Limited 2PC - since we only have one database environment anyway, this may not be an issue
We want to allow nested operations to see entries in the entry cache that have been modified by the parent transaction or nested transactions that have committed, but we do not want those changes to be seen by other threads. It looks as if the current directory server code allows dirty cache reads (e.g. perform a long search operation from one client - modify one of the entries in the search result set in another client - the search may return the modified entry). So this may not be a problem for transaction support.
We will provide slapi_txn_begin, slapi_txn_commit, and slapi_txn_abort, which will be mostly just wrappers around dblayer_txn_begin, dblayer_txn_commit, and dblayer_txn_abort. This will allow plugins to create their own transactions. For example, an extended operation plugin may want to create a transaction to perform several operations.

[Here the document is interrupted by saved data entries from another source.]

(** The proposal that creates a project, as the payload of an edit proposal *)
Definition genesis_proposal_payload (input : ProjectGenesisInput) (ids : GenesisIDs) : jvalue :=
  JObject [
    ("baseProjectRevision", JString "0"); ("intent", JString "create-project"); ("preconditions", JArray []);
    ("operations", JArray [JObject [("type", JString "create-project-genesis"); ("name", JString (gn_Name input));
       ("format", format_value (gn_Format input))]]);
    ("allocation", JObject [("project", JString (gi_Project ids)); ("narrativeDocument", JString (gi_NarrativeDocument ids));
       ("rootSection", JString (gi_RootSection ids)); ("mainSequence", JString (gi_MainSequence ids));
       ("videoTrack", JString (gi_VideoTrack ids)); ("audioTrack", JString (gi_AudioTrack ids));
       ("captionTrack", JString (gi_CaptionTrack ids))])].

Definition genesis_inverse_payload (projectID : string) : jvalue :=
  JObject [("operations", JArray [JObject [("type", JString "tombstone-project"); ("projectId", JString projectID)]])].

Lemma check_ids_ok values : forall seen, check_ids seen values = Ok tt <->
  Forall (fun v => isUUIDv7 v = true) values /\ NoDup values /\ Forall (fun v => ~ v ∈ seen) values.
Proof.
  induction values as [|v l IH]; intros seen; cbn [check_ids]; [by repeat constructor|].
  rewrite !Forall_cons, NoDup_cons. destruct (isUUIDv7 v); cbn; [|split; [done|by intros ((? & _) & _)]].
  case_bool_decide as Hv; [split; [done|by intros (_ & _ & ? & _)]|]. rewrite IH. setoid_rewrite elem_of_union.
  setoid_rewrite elem_of_singleton. rewrite !Forall_forall. split.
  - intros (H1 & H2 & H3). repeat split; try done; [intros Hin; apply (H3 v Hin); by left|intros x Hx Hs; apply (H3 x Hx); by right].
  - intros ((_ & H1) & (H2 & H3) & _ & H4). repeat split; try done. intros x Hx [->|Hs]; [done|by apply (H4 x Hx)].
Qed.
Lemma captions_sorted : StronglySorted (fun c d =>
  order3 (track_key (track_at tracks (caption_TrackID c)), tr_Start (caption_Range c), caption_ID c)
         (track_key (track_at tracks (caption_TrackID d)), tr_Start (caption_Range d), caption_ID d)) ordered_captions.
Proof.
  apply (sort_slice_order _ (fun c => (track_key (track_at tracks (caption_TrackID c)), tr_Start (caption_Range c), caption_ID c))
           (fun c => rt_valid (tr_Start (caption_Range c)))).
  - intros c d. apply render_less_asym.
  - intros c d Vc Vd. unfold renderCaptionLess. by apply render_less_order.
  - apply Forall_forall. intros c Hc. exact (proj2 (caption_times c Hc)).
Qed.

(** A caption that the compiler checked *)
Record caption_checked (c : CaptionState) : Prop := mkChecked {
  checked_ids : caption_ID c <> "" /\ caption_Revision c <> 0;
  checked_track : exists rk, tracks !! caption_TrackID c = Some rk /\ pt_Type (rk_state rk) = TrackCaption;
  checked_range : validatePositiveRange (caption_Range c) true = Ok tt;
  checked_text : absent (ParseCaptionLanguage (caption_Language c)) = false /\ ValidCaptionText (caption_Text c) = true }.

Lemma caption_ready_checked sequenceID c : caption_ready tracks sequenceID c = true -> caption_checked c.
Proof.
  unfold caption_ready, IsZero. intros Hc. bool_prop.
  destruct (validatePositiveRange (caption_Range c) true) as [[]| |] eqn:E; [|discriminate..].
  match goal with HS : is_Some _ |- _ => destruct HS as [rk Erk] end. unfold track_at in *. rewrite Erk in *. cbn [default] in *.
  split; [split; assumption| |exact E|split; assumption]. exists rk. split; [exact Erk|assumption].
Qed.

Lemma caption_lane_chained fontID : Forall caption_checked (filter live_caption ordered_captions) ->
  chained None (map (caption_of tracks fontID) (filter live_caption ordered_captions)) = true.
Proof.
  intros Hc. apply chained_sorted; [|done].
  eapply (strongly_impl _ _ (fun c => c ∈ ci_Captions input /\ caption_checked c)); [apply strongly_filter, captions_sorted| | |].
  - rewrite Forall_forall in Hc. apply Forall_forall. intros c Hin. split; [|by apply Hc]. apply list_elem_of_filter in Hin as [_ Hin]. by apply caption_in.
  - apply NoDup_filter. unfold ordered_captions. rewrite sort_slice_perm. destruct Htyped as [_ _ Hn]. by eapply NoDup_fmap_1.
  - intros c d [Ic Cc] [Id Cd] Hne Ho. destruct (checked_track _ Cc) as (rc & Erc & Tc), (checked_track _ Cd) as (rd & Erd & Td).
    eapply (order3_instruction tracks _ _ _ _ rc rd (tr_Start (caption_Range c)) (tr_Start (caption_Range d)) (caption_ID c) (caption_ID d));
      [exact Htracks|exact Erc|exact Erd|congruence|exact (proj2 (caption_times c Ic))|exact (proj2 (caption_times d Id))| | | |].
    + intros He. apply Hne. by apply caption_same_id.
    + cbn. unfold track_at. by rewrite Erc.
    + cbn. unfold track_at. by rewrite Erd.
    + unfold track_at in Ho. rewrite Erc, Erd in Ho. exact Ho.
Qed.

Lemma default_style_ok fontID font : validateRenderCaptionStyle (defaultRenderCaptionStyle fontID) {[fontID := font]} = Ok tt.
Proof.
  unfold validateRenderCaptionStyle. cbn [cs_FontResourceID defaultRenderCaptionStyle]. rewrite lookup_singleton_eq. reflexivity.
Qed.

Lemma caption_accepted font c : caption_checked c -> published_caption_ok {[font_ResourceID font := font]} (caption_of tracks (font_ResourceID font) c) = true.
Proof.
  intros [[I1 I2] (rk & Erk & Hty) Hr [Hl Htx]]. destruct (layered_named _ Htracks _ _ Erk) as (_ & Hn & Hrev).
  unfold published_caption_ok, caption_of, IsZero. cbn [caption_instruction rc_CaptionID rc_CaptionRevision rc_TrackID rc_TrackRevision rc_Range rc_Language rc_Text rc_Style].
  rewrite Hr, Hl, Htx, default_style_ok. unfold track_at. rewrite Erk. cbn.
  by rewrite !bool_decide_eq_false_2, (proj2 (Z.eqb_neq _ _) I2), (proj2 (Z.eqb_neq _ _) Hrev) by done.
Qed.
(** C29: the compiler publishes the whole sequence and nothing else.  A preview or
    export that compiles has the project, the revision and the format of its
    sequence, exactly one instruction for every clip and caption that is live, on
    the lane of its track, and a plan that satisfies the render contract, whatever
    the order in which the clips and captions are listed. *)
Theorem compiled_plan_complete `{Platform} (input : CompileRenderPlanInput) (compiled : CompiledRenderPlan) (Ht : input_typed input)
    (Hc : CompileSequencePreviewPlan input = Ok compiled \/ CompileSequenceExportPlan input = Ok compiled) :
  let plan := plan_Payload (cp_Plan compiled) in
  ValidateRenderPlanPayload plan = Ok tt /\ plan_schedule plan /\
  pp_ProjectID plan = ci_ProjectID input /\ pp_SequenceID plan = seq_ID (ci_Sequence input) /\
  pp_SequenceRevision plan = seq_Revision (ci_Sequence input) /\ pp_SequenceFormat plan = seq_Format (ci_Sequence input) /\
  exists tracks bindings fontID, normalizeRenderTracks (seq_Tracks (ci_Sequence input)) = Ok tracks /\
    pp_Video plan ≡ₚ map (video_of tracks bindings) (filter (plays_on tracks TrackVideo) (ci_Clips input)) /\
    pp_Audio plan ≡ₚ map (audio_of tracks bindings) (filter (plays_on tracks TrackAudio) (ci_Clips input)) /\
    pp_Captions plan ≡ₚ map (caption_of tracks fontID) (filter live_caption (ci_Captions input)).
Proof.
  apply compile_kind in Hc as (profile & output & tracks & bindings & Hk & Hv & Ha). intros plan. fold plan in Hk, Hv, Ha.
  destruct (plan_fields _ _ _ _ _ _ _ Ha) as (_ & F1 & F2 & F3 & F4). destruct (assembled_permutation _ _ _ _ _ _ Ht Ha) as (fontID & P1 & P2 & P3 & _).
  split; [by rewrite (validate_kind _ _ _ Hk)|]. split; [exact (validated_schedule _ _ _ (assembled_typed _ _ _ _ _ _ Ht Ha) Hv)|].
  do 4 (split; [assumption|]). exists tracks, bindings, fontID. split; [exact (asm_tracks _ _ _ _ _ _ _ Ha)|]. done.
Qed.

Lemma compiled_plan_complete_witness : exists compiled, @CompileSequencePreviewPlan sample_platform show_input = Ok compiled /\
  @ValidateRenderPlanPayload sample_platform (plan_Payload (cp_Plan compiled)) = Ok tt.
Proof.
  eexists. split; [vm_compute; reflexivity|].
  eapply (@compiled_plan_complete sample_platform show_input); [exact show_input_typed|left; vm_compute; reflexivity].
Defined.

(** C28: the contract refuses no plan of the compiler but for two reasons.  What the
    compiler assembles from a sequence is accepted exactly when every placement it
    plays is within the renderer's bounds and every input is a published artifact
    of the profile: order, overlaps, sizes, durations, output, use of inputs and
    fonts, and the fields of every instruction never fail. *)
Theorem contract_accepts_assembled `{Platform} (input : CompileRenderPlanInput) (profile : string)
    (output : SequenceFormat -> RationalTime -> outcome render_error RenderOutputPolicy) (plan : RenderPlanPayload)
    (tracks : gmap string renderTrack) (bindings : gmap string validatedRenderBinding)
    (Ht : input_typed input) (Hk : plan_kind (pp_Purpose plan) profile output)
    (Ha : assembly input (pp_Purpose plan) profile output plan tracks bindings) :
  ValidateRenderPlanPayload plan = Ok tt <->
  (forall c, c ∈ ci_Clips input -> plays_on tracks TrackVideo c -> validateRenderPlacement (renderPlacementForClip c) = Ok tt) /\
  Forall (fun i => published_input_ok profile i = true) (pp_Inputs plan).
Proof.
  rewrite (validate_kind _ _ _ Hk). split; [exact (valid_checks _ _ _ _ _ _ Ht Ha)|].
  intros [Hp Hi]. by eapply assembled_valid.
Qed.

Lemma contract_accepts_assembled_witness : exists compiled tracks bindings, @CompileSequencePreviewPlan sample_platform show_input = Ok compiled /\
  assembly (H := sample_platform) show_input RenderPurposeSequencePreview SourceProxyProfile SequencePreviewOutput (plan_Payload (cp_Plan compiled)) tracks bindings /\
  Forall (fun i => published_input_ok SourceProxyProfile i = true) (pp_Inputs (plan_Payload (cp_Plan compiled))).
Proof.
  destruct (@CompileSequencePreviewPlan sample_platform show_input) as [compiled| |] eqn:E; [|vm_compute in E; discriminate E..].
  pose proof E as E'. apply (@compile_assembles sample_platform) in E as (Hv & tracks & bindings & Ha). exists compiled, tracks, bindings.
  assert (Hp : pp_Purpose (plan_Payload (cp_Plan compiled)) = RenderPurposeSequencePreview) by (rewrite (asm_fields _ _ _ _ _ _ _ Ha); reflexivity).
  split; [reflexivity|]. split; [exact Ha|].
  eapply (@contract_accepts_assembled sample_platform show_input SourceProxyProfile SequencePreviewOutput); [exact show_input_typed| | |].
  - left. exact (conj Hp (conj eq_refl eq_refl)).
  - rewrite Hp. exact Ha.
  - unfold ValidateRenderPlanPayload. rewrite Hp. exact Hv.
Defined.

(** ** Placements *)

(** The comparisons of the contract, with the bounds it computes *)
Lemma compare_whole e n : er_typed e -> er_reduced e -> is_ok (ExactRational_Validate (mkExact n 1)) = true ->
  exists c, ExactRational_Compare e (mkExact n 1) = Ok c /\ (c < 0 <-> (er_Q e < inject_Z n)%Q) /\ (0 < c <-> (inject_Z n < er_Q e)%Q).
Proof.
  intros Ht Hr Hn. pose proof (proj2 (er_validate_reduced e Ht) Hr) as He. unfold ExactRational_Compare.
  destruct (ExactRational_Validate e) as [[]| |]; try discriminate He. destruct (ExactRational_Validate (mkExact n 1)) as [[]| |]; try discriminate Hn.
  cbn [mbind outcome_bind er_Scale er_Value]. eexists. split; [reflexivity|]. destruct Hr as [Hp _]. unfold big_cmp, er_Q, inject_Z, Qlt. cbn.
  rewrite Z2Pos.id by exact Hp. destruct (Z.compare_spec (er_Value e * 1) (n * er_Scale e)); lia.
Qed.

Lemma render_scale_spec e : er_typed e -> placement_scale_ok e = true -> (render_scale_ok e = true <-> (er_Q e <= 64)%Q).
Proof.
  intros Ht Hs. apply placement_scale_spec in Hs as (Hr & Hp & _); [|exact Ht]. unfold render_scale_ok.
  replace (exact_or_zero (NewExactRational 64 1)) with (mkExact 64 1) by (vm_compute; reflexivity).
  destruct (compare_whole e 64 Ht Hr ltac:(vm_compute; reflexivity)) as (c & -> & _ & Hg).
  assert (Hpos : er_IsPositive e = true).
  { unfold er_IsPositive, er_Q, Qlt in *. cbn in Hp. apply Z.ltb_lt. lia. }
  rewrite Hpos, orb_false_r, negb_true_iff, Z.ltb_ge. change (inject_Z 64) with (64 # 1)%Q in Hg.
  destruct (Qlt_le_dec (64 # 1) (er_Q e)) as [Hx|Hx]; [apply Hg in Hx as Hc; split; [lia|intros Hy; lra]|].
  split; [done|]. intros _. destruct (Z.lt_ge_cases 0 c) as [Hc|Hc]; [apply Hg in Hc; lra|exact Hc].
Qed.

Lemma render_translation_spec e : er_typed e -> placement_translate_ok e = true -> render_translation_ok e = true.
Proof.
  intros Ht Hs. apply placement_translate_spec in Hs as (Hr & Hl & Hu); [|exact Ht]. unfold render_translation_ok.
  replace (exact_or_zero (NewExactRational (-16) 1)) with (mkExact (-16) 1) by (vm_compute; reflexivity).
  replace (exact_or_zero (NewExactRational 16 1)) with (mkExact 16 1) by (vm_compute; reflexivity).
  destruct (compare_whole e (-16) Ht Hr ltac:(vm_compute; reflexivity)) as (c & -> & Hc & _).
  destruct (compare_whole e 16 Ht Hr ltac:(vm_compute; reflexivity)) as (c' & -> & _ & Hc').
  rewrite andb_true_iff, !negb_true_iff, !Z.ltb_ge. change (inject_Z (-16)) with ((-16) # 1)%Q in Hc. change (inject_Z 16) with (16 # 1)%Q in Hc'.
  split; apply Z.nlt_ge; intros Hx; [apply Hc in Hx|apply Hc' in Hx]; lra.
Qed.

(** The track of a sequence is found under its identity. *)
Lemma place_tracks_found ordered : forall result layers previous tracks, place_tracks ordered result layers previous = Ok tracks ->
  (forall id rk, result !! id = Some rk -> tracks !! id = Some rk) /\
  (forall t, t ∈ ordered -> exists rk, tracks !! pt_ID t = Some rk /\ rk_state rk = t).
Proof.
  induction ordered as [|t rest IH]; intros result layers previous tracks Hrun; cbn [place_tracks] in Hrun.
  { injection Hrun as <-. split; [done|]. by intros t ?%elem_of_nil. }
  destruct (_ || _) in Hrun; [discriminate Hrun|]. case_bool_decide as Hdup; [discriminate Hrun|]. destruct (_ =? _) in Hrun; [discriminate Hrun|].
  apply IH in Hrun as [Hkeep Hfound]. split.
  - intros id rk Hr. apply Hkeep. rewrite lookup_insert_ne; [done|]. intros <-. apply Hdup. by exists rk.
  - intros x [->|Hx]%elem_of_cons; [|by apply Hfound]. eexists. split; [apply Hkeep, lookup_insert_eq|done].
Qed.

Lemma normalized_track source tracks t : normalizeRenderTracks source = Ok tracks -> t ∈ source -> rk_state (track_at tracks (pt_ID t)) = t.
Proof.
  intros [_ Hf]%place_tracks_found Ht. destruct (Hf t) as (rk & Hrk & Hs); [unfold sort_by2; by rewrite merge_sort_Permutation|].
  unfold track_at. by rewrite Hrk.
Qed.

When the server receives the Start TXN Request, it will lock the database, create a new database transaction object, create a new, unique TXNID, and return the TXNID to the client.
When the server receives an operation with the transaction control with a valid TXNID, the server will store the operation in a list of operations for that transaction, store the transaction information in the pblock for the operation, and set a flag in the transaction information for the operation to indicate that this is the UNCOMMITTED phase. The server code knows this flag means to perform only those actions necessary to be done before the transaction is committed. Nested internal operations will also use the same transaction and phase.
When the server receives the End TXN request, it will commit the transaction in the database. Then it will loop through each of the saved operations, performing them again, this time with the flag set to COMMITTED.
The transaction object contains fields for the transaction ID, the backend transaction structure, and a list of operations performed for this transaction.
The transaction ID can be 64-bit monotonic number.
The connection will be extended with a field for the transaction object for the currently open transaction.
Internal operations must specify the transaction of the “parent” operation. We will have to extend the plugin API to allow for this extra data.
Client | Server front end | Server back end |
---|---|---|
send start TXN -> | receive start TXN | |
request TXN-> | lock database | |
get TXN | <- create TXN | |
store TXN in connection | ||
receive TXN resp | <-start TXN response | |
As part of the Move_changelog work to allow the changelog writes to use the same transaction as the main database, the code was converted.
For referential integrity, I observed that there were two fdatasync() calls. The internal referint call to modify the group entry calls id2entry_add() at line 443 of ldbm_modify.c. This eventually calls db->put (where db is the id2entry db), and this eventually calls fdatasync(). The reason is explained at this post here in the Oracle Berkeley DB forum.
Something about the fact that we are updating an overflow page, and bdb is going to truncate the log, and the overflow page is the last page, so it has to flush (by calling fdatasync()) the log so that it can give the page back to the OS. I’m not sure how to control this behavior - setting nsslapd-db-logbuf-size did not seem to make a difference.